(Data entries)
..............................
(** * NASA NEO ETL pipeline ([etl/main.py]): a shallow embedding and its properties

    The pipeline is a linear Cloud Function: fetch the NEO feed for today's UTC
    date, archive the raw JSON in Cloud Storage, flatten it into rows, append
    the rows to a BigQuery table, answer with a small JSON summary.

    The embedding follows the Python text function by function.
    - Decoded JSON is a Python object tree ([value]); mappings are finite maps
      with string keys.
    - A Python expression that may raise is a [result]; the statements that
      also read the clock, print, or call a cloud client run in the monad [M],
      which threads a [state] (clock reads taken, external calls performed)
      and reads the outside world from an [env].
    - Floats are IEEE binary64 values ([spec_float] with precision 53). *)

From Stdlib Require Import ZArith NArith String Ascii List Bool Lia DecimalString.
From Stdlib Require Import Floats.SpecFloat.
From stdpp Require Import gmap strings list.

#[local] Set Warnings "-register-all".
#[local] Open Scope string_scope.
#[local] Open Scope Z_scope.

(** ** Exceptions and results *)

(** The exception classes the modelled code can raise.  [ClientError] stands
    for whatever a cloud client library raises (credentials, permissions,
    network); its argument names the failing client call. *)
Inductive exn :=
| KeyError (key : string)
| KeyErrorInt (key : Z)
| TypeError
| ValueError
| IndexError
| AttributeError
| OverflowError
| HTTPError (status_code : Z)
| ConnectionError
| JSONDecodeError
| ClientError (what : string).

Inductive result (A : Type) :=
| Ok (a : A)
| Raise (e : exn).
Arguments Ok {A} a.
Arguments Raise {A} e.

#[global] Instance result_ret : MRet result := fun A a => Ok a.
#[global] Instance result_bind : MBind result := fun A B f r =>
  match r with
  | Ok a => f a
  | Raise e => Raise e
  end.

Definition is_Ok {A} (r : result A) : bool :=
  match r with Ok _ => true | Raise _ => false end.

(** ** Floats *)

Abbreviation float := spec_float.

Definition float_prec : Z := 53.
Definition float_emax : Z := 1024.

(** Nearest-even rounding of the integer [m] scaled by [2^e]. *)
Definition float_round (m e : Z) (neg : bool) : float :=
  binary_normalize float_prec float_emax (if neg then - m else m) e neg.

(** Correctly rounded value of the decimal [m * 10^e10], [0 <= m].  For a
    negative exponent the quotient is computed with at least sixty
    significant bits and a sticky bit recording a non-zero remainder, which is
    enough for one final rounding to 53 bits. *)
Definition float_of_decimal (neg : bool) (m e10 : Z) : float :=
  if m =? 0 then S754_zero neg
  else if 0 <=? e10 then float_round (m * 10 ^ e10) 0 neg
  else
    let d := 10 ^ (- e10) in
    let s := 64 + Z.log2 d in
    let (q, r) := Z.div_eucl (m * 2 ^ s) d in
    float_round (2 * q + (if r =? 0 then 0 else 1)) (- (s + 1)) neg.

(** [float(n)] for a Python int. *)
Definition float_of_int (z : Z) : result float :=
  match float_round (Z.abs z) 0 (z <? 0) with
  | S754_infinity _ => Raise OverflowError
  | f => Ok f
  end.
..............................
- _Problem details_: Scan the entries above for the string "match", and copy every line where it turns up.

- _Exercise response_:
  match r with
  match r with Ok _ => true | Raise _ => false end.
  match float_round (Z.abs z) 0 (z <? 0) with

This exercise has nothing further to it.